● **EXERCISE AIM**: Transcribe the records below exactly as written, from the opening line through the line that contains "pa_nodup g : g".

● **DATA PROVIDED**:
(* ===== verification/KVStart.v ===== *)
(** * A manager as it is constructed

    What [get_kv_cache_coordinator] builds for groups of full attention and sliding
    windows: managers without blocks, and groups as the search for a cache hit
    needs them ([searchable]). *)
From S2P Require Import Prelude FreeQueue Request BlockHash BlockPool KVSpec CacheHit SingleType.
From S2P Require Import Coordinator HybridHit KVCacheManager KVHits.

(** ** Groups by specification *)

(** The groups [0 .. n-1] are parted by their specification. *)
Record parted (all : list KVCacheGroupSpec) (n : nat) (acc : list SpecGroup) : Prop := {
  pa_specs : NoDup (sg_spec <$> acc);
  pa_nodup g : g ∈ acc → NoDup (sg_group_ids g);
  pa_ids g i : g ∈ acc → i ∈ sg_group_ids g → (i < n)%nat ∧ kv_cache_spec <$> all !! i = Some (sg_spec g);
  pa_some g : g ∈ acc → sg_group_ids g ≠ [];
  pa_cover i : (i < n)%nat → ∃ g, g ∈ acc ∧ i ∈ sg_group_ids g;
}.

(** A group that is added goes to its specification's entry. *)
Lemma add_elem spec i ue acc g :
  NoDup (sg_spec <$> acc) → g ∈ Coord.add_to_groups spec i ue acc ↔
  (g ∈ acc ∧ sg_spec g ≠ spec) ∨
  (∃ g0, g0 ∈ acc ∧ sg_spec g0 = spec ∧ g = mkSG spec (sg_group_ids g0 ++ [i]) (sg_use_eagle g0 || ue)) ∨
  (spec ∉ sg_spec <$> acc ∧ g = mkSG spec [i] ue).
Proof.
  induction acc as [|g1 acc IH]; intros Hnd; simpl.
  { rewrite list_elem_of_singleton. split; [intros ->; right; right; split; [set_solver|done]|].
    intros [[H _]|[(g0 & H & _)|[_ H]]]; [by apply elem_of_nil in H|by apply elem_of_nil in H|done]. }
  apply NoDup_cons in Hnd as [Hn Hnd]. specialize (IH Hnd). destruct (decide (sg_spec g1 = spec)) as [E|E].
  - rewrite elem_of_cons. split.
    + intros [->|Hg]; [right; left; exists g1; rewrite E; split_and!; [left|done|done]|].
      left. split; [by right|]. intros Eg. apply Hn. rewrite E, <- Eg. by apply list_elem_of_fmap_2.
    + intros [[[->|Hg]%elem_of_cons Hs]|[(g0 & [->|Hg]%elem_of_cons & E0 & ->)|[H _]]]; [done|by right| | |].
      * left. by rewrite E.
      * exfalso. apply Hn. rewrite E, <- E0. by apply list_elem_of_fmap_2.
      * exfalso. apply H. rewrite E. left.
  - rewrite elem_of_cons, IH. split.
    + intros [->|[[Hg Hs]|[(g0 & Hg & E0 & ->)|[H ->]]]]; [left; split; [left|done]|left; split; [by right|done]| |].
      * right; left. exists g0. split_and!; [by right|done|done].
      * right; right. split; [|done]. intros [H'|H']%elem_of_cons; [by apply E|done].
    + intros [[[->|Hg]%elem_of_cons Hs]|[(g0 & [->|Hg]%elem_of_cons & E0 & ->)|[H ->]]]; [by left|by right; left|done| |].
      * right; right; left. by exists g0.
      * right; right; right. split; [|done]. intros H'. apply H. by right.
Qed.

Lemma add_specs spec i ue acc :
  NoDup (sg_spec <$> acc) → NoDup (sg_spec <$> Coord.add_to_groups spec i ue acc).
Proof.
  induction acc as [|g1 acc IH]; intros Hnd; simpl; [apply NoDup_singleton|].
  apply NoDup_cons in Hnd as [Hn Hnd]. destruct (decide (sg_spec g1 = spec)) as [E|E]; simpl; [by constructor|].
  constructor; [|by apply IH]. intros (g & Eg & Hg)%list_elem_of_fmap. apply add_elem in Hg; [|done].
  destruct Hg as [[Hg _]|[(g0 & Hg & E0 & ->)|[_ ->]]]; simpl in *; [|congruence..].
  apply Hn. rewrite Eg. by apply list_elem_of_fmap_2.
Qed.

Lemma add_parted all n acc g ue :
  parted all n acc → all !! n = Some g → parted all (S n) (Coord.add_to_groups (kv_cache_spec g) n ue acc).
Proof.
  intros [H1 H2 H3 H4 H5] Hg. split.
  - by apply add_specs.
  - intros g' [[Hg' _]|[(g0 & Hg0 & E & ->)|[_ ->]]]%add_elem; [by apply H2| |apply NoDup_singleton|done].
    apply NoDup_app. split_and!; [by apply H2| |apply NoDup_singleton].
    intros x Hx ->%list_elem_of_singleton. destruct (H3 g0 n Hg0 Hx). lia.
  - intros g' j [[Hg' _]|[(g0 & Hg0 & E & ->)|[_ ->]]]%add_elem; simpl; [..|done].
    + intros Hj. destruct (H3 g' j Hg' Hj). split; [lia|done].
    + intros [Hj| ->%list_elem_of_singleton]%elem_of_app; [|split; [lia|by rewrite Hg]].
      destruct (H3 g0 j Hg0 Hj) as [? Hs]. split; [lia|congruence].
    + intros ->%list_elem_of_singleton. split; [lia|by rewrite Hg].
  - intros g' [[Hg' _]|[(g0 & Hg0 & E & ->)|[_ ->]]]%add_elem; [by apply H4| |done|done].
    simpl. by destruct (sg_group_ids g0).
  - intros j Hj. destruct (decide (j = n)) as [->|].
    + destruct (decide (kv_cache_spec g ∈ sg_spec <$> acc)) as [(g0 & E & Hg0)%list_elem_of_fmap|Hn].
      * eexists. split; [apply add_elem; [done|]; right; left; by exists g0|]. simpl. set_solver.
      * eexists. split; [apply add_elem; [done|]; right; right; by split|]. simpl. set_solver.
    + destruct (H5 j) as (g0 & Hg0 & Hj0); [lia|]. destruct (decide (sg_spec g0 = kv_cache_spec g)) as [E|E].
      * eexists. split; [apply add_elem; [done|]; right; left; by exists g0|]. simpl. set_solver.
      * exists g0. split; [|done]. apply add_elem; [done|]. by left.
Qed.

Lemma split_parted all eagle groups n acc :
  drop n all = groups → parted all n acc →
  parted all (n + length groups) (Coord.split_groups n groups eagle acc).
Proof.
  revert n acc. induction groups as [|g gs IH]; intros n acc Hd Hp; simpl; [by rewrite Nat.add_0_r|].
  replace (n + S (length gs))%nat with (S n + length gs)%nat by lia.
  assert (Hg : all !! n = Some g) by (rewrite <- (Nat.add_0_r n), <- lookup_drop, Hd; done).
  apply IH; [|by apply add_parted]. pose proof (f_equal (drop 1) Hd) as E. rewrite drop_drop in E.
  rewrite Nat.add_1_r in E. done.
Qed.

Lemma full_first_perm ags : Coord.full_first ags ≡ₚ ags.
Proof.
  unfold Coord.full_first. induction ags as [|g ags IH]; [done|]. rewrite !filter_cons.
  destruct (is_full (sg_spec g)) eqn:E; repeat case_decide; try congruence; simpl; [by constructor|].
  by rewrite <- Permutation_middle, IH.
Qed.

(** Full attention comes first, in one entry when it has one specification. *)
Lemma full_first_head ags i g :
  NoDup (sg_spec <$> ags) →
  (∀ g g', g ∈ ags → g' ∈ ags → is_full (sg_spec g) = true → is_full (sg_spec g') = true → sg_spec g = sg_spec g') →
  Coord.full_first ags !! S i = Some g → is_full (sg_spec g) = false.
Proof.
  intros Hnd Hone Hg. unfold Coord.full_first in Hg.
  assert (Hlen : (length (filter (λ g, is_full (sg_spec g) = true) ags) ≤ 1)%nat).
  { destruct (filter _ _) as [|g1 [|g2 l]] eqn:E; simpl; try lia. exfalso.
    assert (Hnd' : NoDup (sg_spec <$> filter (λ g, is_full (sg_spec g) = true) ags)).
    { eapply sublist_NoDup; [exact Hnd|]. by apply fmap_sublist, sublist_filter. }
    rewrite E in Hnd'. simpl in Hnd'. apply NoDup_cons in Hnd' as [Hn _]. apply Hn.
    assert (Hin : ∀ g', g' ∈ g1 :: g2 :: l → is_full (sg_spec g') = true ∧ g' ∈ ags)
      by (intros g' Hg'; rewrite <- E in Hg'; by apply list_elem_of_filter in Hg').
    destruct (Hin g1) as [F1 M1]; [set_solver|]. destruct (Hin g2) as [F2 M2]; [set_solver|].
    rewrite (Hone g1 g2); [left|done..]. }
  rewrite lookup_app_r in Hg by lia. apply list_elem_of_lookup_2, list_elem_of_filter in Hg. apply Hg.
Qed.

(** ** The configurations *)

(** Groups of full attention, of one specification, and of sliding windows. *)
Record plain_config (config : KVCacheConfig) (hbs : Z) : Prop := {
  pl_some : kv_cache_groups config ≠ [];
  pl_len : len (kv_cache_groups config) ≤ 2 ^ 32;
  pl_blocks : 0 < num_blocks config;
  pl_hbs : 0 < hbs;
  pl_bs g : g ∈ kv_cache_groups config → 0 < block_size (kv_cache_spec g);
  pl_kind g : g ∈ kv_cache_groups config →
    match kind (kv_cache_spec g) with FullAttention _ => True | SlidingWindow w _ => 0 < w | _ => False end;
  pl_full g g' : g ∈ kv_cache_groups config → g' ∈ kv_cache_groups config →
    is_full (kv_cache_spec g) = true → is_full (kv_cache_spec g') = true → kv_cache_spec g = kv_cache_spec g';
}.

Lemma plain_valid config hbs sbs : plain_config config hbs → 0 < sbs → valid_config config hbs sbs 1 1.
Proof.
  intros [] Hsbs. split; try done; try lia. intros g Hg. specialize (pl_kind0 g Hg). by destruct (kind _).
Qed.

Section built.
Context (config : KVCacheConfig) (hbs sbs : Z) (Hpl : plain_config config hbs) (Hsbs : 0 < sbs).
Context (max_len max_batched : Z) (use_eagle caching events use_int : bool) (ret : option Z) (c : Coordinator).
Hypothesis Hinit : Coord.init config max_len max_batched use_eagle caching events use_int 1 1 sbs hbs ret = Ok c.

(** What the constructor stores *)
Definition stored_kind (c : Coordinator) : Prop :=
  match c_kind c with
  | NoPrefixCache => True
  | Unitary dcp pcp => dcp = 1 ∧ pcp = 1 ∧ ∃ g, kv_cache_groups config = [g] ∧ block_size (kv_cache_spec g) = hbs
  | Hybrid ags => (∀ g, g ∈ kv_cache_groups config → block_size (kv_cache_spec g) mod hbs = 0) ∧
      ∃ eagle, ags = Coord.full_first (Coord.split_groups 0 (kv_cache_groups config) eagle []) ∧ ags ≠ []
  end.

Lemma init_stores :
  stored_kind c ∧ c_scheduler_block_size c = sbs ∧ c_hash_block_size c = hbs ∧
  (∀ g, g ∈ kv_cache_groups config → sbs mod block_size (kv_cache_spec g) = 0) ∧
  fresh_managers (null_block (c_pool c)) caching 1 1 sbs (kv_cache_groups config) (c_managers c).
Proof.
  revert Hinit. unfold Coord.init. destruct (_ || _) eqn:Eg; [done|]. apply orb_false_iff in Eg as [_ Eg%negb_false_iff].
  rewrite forallb_forall in Eg.
  assert (Hmod : ∀ g, g ∈ kv_cache_groups config → sbs mod block_size (kv_cache_spec g) = 0).
  { intros g Hg%list_elem_of_In. by apply Z.eqb_eq, Eg. }
  destruct (Pool.init _ _ _ _ _) as [p|]; [|done]. unfold mbind at 1, res_bind at 1. unfold mbind at 1, res_bind at 1.
  destruct (Coord.make_managers 0 _ _) as [ms|] eqn:Ems; [|done]. apply make_managers_spec in Ems as [Hlen Hms].
  unfold mbind at 1, res_bind at 1. destruct (Coord.validate_retention _ _ _); [|done].
  destruct caching; cbn [negb]; [|intros [= <-]; by split_and!].
  destruct (kv_cache_groups config) as [|g [|g2 gs]] eqn:Egs.
  - by destruct (_ || _).
  - change (1 <? 1) with false. cbv iota.
    destruct (Z.eqb_spec hbs (block_size (kv_cache_spec g))) as [E|]; [|done]. intros [= <-].
    split; [|split_and!; try done; by apply flag_one_fresh]. split_and!; try done. by exists g.
  - destruct (_ || _) eqn:E; [done|]. apply orb_false_iff in E as [[E%negb_false_iff _]%orb_false_iff _].
    rewrite forallb_forall in E. destruct (Nat.leb_spec 2 (length (Coord.split_groups 0 (g :: g2 :: gs)
      (Coord.eagle_groups use_eagle config) []))) as [Hl|]; [|done]. intros [= <-].
    split; [|split_and!; try done; by apply flag_eagle_fresh]. split.
    + intros g' Hg'%list_elem_of_In. rewrite Egs in Hg'. by apply Z.eqb_eq, E.
    + exists (Coord.eagle_groups use_eagle config). rewrite Egs. split; [done|].
      rewrite <- (Permutation_length (full_first_perm _)) in Hl. simpl in Hl. intros E'. rewrite E' in Hl. simpl in Hl. lia.
Qed.

(** The groups of the hybrid coordinator *)
Lemma hybrid_groups eagle ags :
  ags = Coord.full_first (Coord.split_groups 0 (kv_cache_groups config) eagle []) →
  NoDup (sg_spec <$> ags) ∧ parted (kv_cache_groups config) (length (kv_cache_groups config)) ags ∧
  ∀ i g, ags !! S i = Some g → is_full (sg_spec g) = false.
Proof.
  intros ->. set (acc := Coord.split_groups _ _ _ _).
  assert (Hp : parted (kv_cache_groups config) (length (kv_cache_groups config)) acc).
  { apply (split_parted _ _ _ 0); [done|]. split; [constructor|by intros g ?%elem_of_nil| |by intros g ?%elem_of_nil|intros i Hi; lia].
    by intros g i ?%elem_of_nil. }
  pose proof (full_first_perm acc) as Hperm. destruct Hp as [H1 H2 H3 H4 H5]. split; [by rewrite Hperm|]. split.
  - split; [by rewrite Hperm| | | |].
    + intros g Hg. apply H2. by rewrite <- Hperm.
    + intros g i Hg. apply H3. by rewrite <- Hperm.
    + intros g Hg. apply H4. by rewrite <- Hperm.
    + intros i Hi. destruct (H5 i Hi) as (g' & Hg' & Hi'). exists g'. by rewrite Hperm.
  - intros i g Hg. eapply full_first_head; [done| |exact Hg]. intros g1 g2 M1 M2 F1 F2.
    assert (Hin : ∀ g, g ∈ acc → ∃ gr, gr ∈ kv_cache_groups config ∧ kv_cache_spec gr = sg_spec g).
    { intros g0 Hg0. destruct (sg_group_ids g0) as [|j l] eqn:E; [by destruct (H4 g0)|].
      destruct (H3 g0 j) as [_ Hj]; [done|rewrite E; left|].
      apply fmap_Some in Hj as (gr & Hgr & ->). exists gr. split; [by eapply list_elem_of_lookup_2|done]. }
    destruct (Hin g1 M1) as (r1 & R1 & E1), (Hin g2 M2) as (r2 & R2 & E2).
    rewrite <- E1, <- E2 in *. by apply (pl_full _ _ Hpl).
Qed.

Lemma init_searchable : searchable c.
Proof.
  destruct init_stores as (Hk & Esbs & Ehbs & Hmod & _).
  destruct (init_ok _ _ _ _ _ _ _ _ _ _ _ _ _ (plain_valid _ _ _ Hpl Hsbs) Hinit) as (_ & _ & Ec & Hlen & _ & Eh).
  unfold searchable, stored_kind in *. unfold Coord.num_managers. rewrite Ec, Hlen, Eh, Esbs, Ehbs.
  destruct (c_kind c) as [|dcp pcp|ags]; [done| |].
  - destruct Hk as (-> & -> & g & Eg & Ebs). rewrite Eg. split_and!; try done. exists g. split_and!; try done.
    split; [by rewrite Ebs; apply Hpl|]. pose proof (pl_kind _ _ Hpl g) as Hg. rewrite Eg in Hg.
    specialize (Hg (list_elem_of_here _ _)). by destruct (kind _).
  - destruct Hk as (Hbs & eagle & Eags & Hne). destruct (hybrid_groups eagle ags Eags) as (Hnd & [H1 H2 H3 H4 H5] & Hhead).
    assert (Hspec : ∀ g i, g ∈ ags → i ∈ sg_group_ids g → ∃ gr, gr ∈ kv_cache_groups config ∧
      kv_cache_spec gr = sg_spec g ∧ (i < length (kv_cache_groups config))%nat).
    { intros g i Hg Hi. destruct (H3 g i Hg Hi) as [Hlt (gr & Hgr & E)%fmap_Some]. exists gr.
      split_and!; [by eapply list_elem_of_lookup_2|done|done]. }
    assert (Hfirst : ∀ g, g ∈ ags → ∃ gr, gr ∈ kv_cache_groups config ∧ kv_cache_spec gr = sg_spec g).
    { intros g Hg. destruct (sg_group_ids g) as [|j l] eqn:E; [by destruct (H4 g)|].
      destruct (Hspec g j Hg) as (gr & Hgr & Es & _); [rewrite E; left|]. by exists gr. }
    split_and!; try done.
    + intros g Hg. destruct (Hfirst g Hg) as (gr & Hgr & <-). by apply Hbs.
    + intros hashes max_length Hmax Hhs. split; try done.
      * intros g Hg. split; [|by rewrite length_fmap; destruct (sg_group_ids g) eqn:E; [destruct (H4 g)|simpl; lia]].
        apply Forall_fmap, Forall_forall. intros i Hi. destruct (Hspec g i Hg Hi) as (_ & _ & _ & Hlt). simpl.
        pose proof (pl_len _ _ Hpl). lia.
      * intros g Hg. destruct (Hfirst g Hg) as (gr & Hgr & <-). split; [by apply (pl_bs _ _ Hpl)|].
        pose proof (pl_kind _ _ Hpl gr Hgr) as Hki. by destruct (kind _).
      * intros g Hg. destruct (Hfirst g Hg) as (gr & Hgr & <-). by apply Hmod.
      * intros g m n Hg _ E. destruct (Hfirst g Hg) as (gr & Hgr & Es). pose proof (pl_kind _ _ Hpl gr Hgr) as Hki.
        by rewrite Es, E in Hki.
      * intros g i Hg Hi. by destruct (Hspec g i Hg Hi) as (_ & _ & _ & Hlt).
      * intros i j g g' x Hi Hj Hij Hx Hx'. pose proof (list_elem_of_lookup_2 _ _ _ Hi) as Hg.
        pose proof (list_elem_of_lookup_2 _ _ _ Hj) as Hg'. destruct (H3 g x Hg Hx) as [_ E1].
        destruct (H3 g' x Hg' Hx') as [_ E2]. apply Hij.
        apply (NoDup_lookup (sg_spec <$> ags) i j (sg_spec g)); [done|by rewrite list_lookup_fmap, Hi|].
        rewrite list_lookup_fmap, Hj. simpl. congruence.
Qed.
End built.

● **ANSWER SPACE**:
(* ===== verification/KVStart.v ===== *)
(** * A manager as it is constructed

    What [get_kv_cache_coordinator] builds for groups of full attention and sliding
    windows: managers without blocks, and groups as the search for a cache hit
    needs them ([searchable]). *)
From S2P Require Import Prelude FreeQueue Request BlockHash BlockPool KVSpec CacheHit SingleType.
From S2P Require Import Coordinator HybridHit KVCacheManager KVHits.

(** ** Groups by specification *)

(** The groups [0 .. n-1] are parted by their specification. *)
Record parted (all : list KVCacheGroupSpec) (n : nat) (acc : list SpecGroup) : Prop := {
  pa_specs : NoDup (sg_spec <$> acc);
  pa_nodup g : g ∈ acc → NoDup (sg_group_ids g);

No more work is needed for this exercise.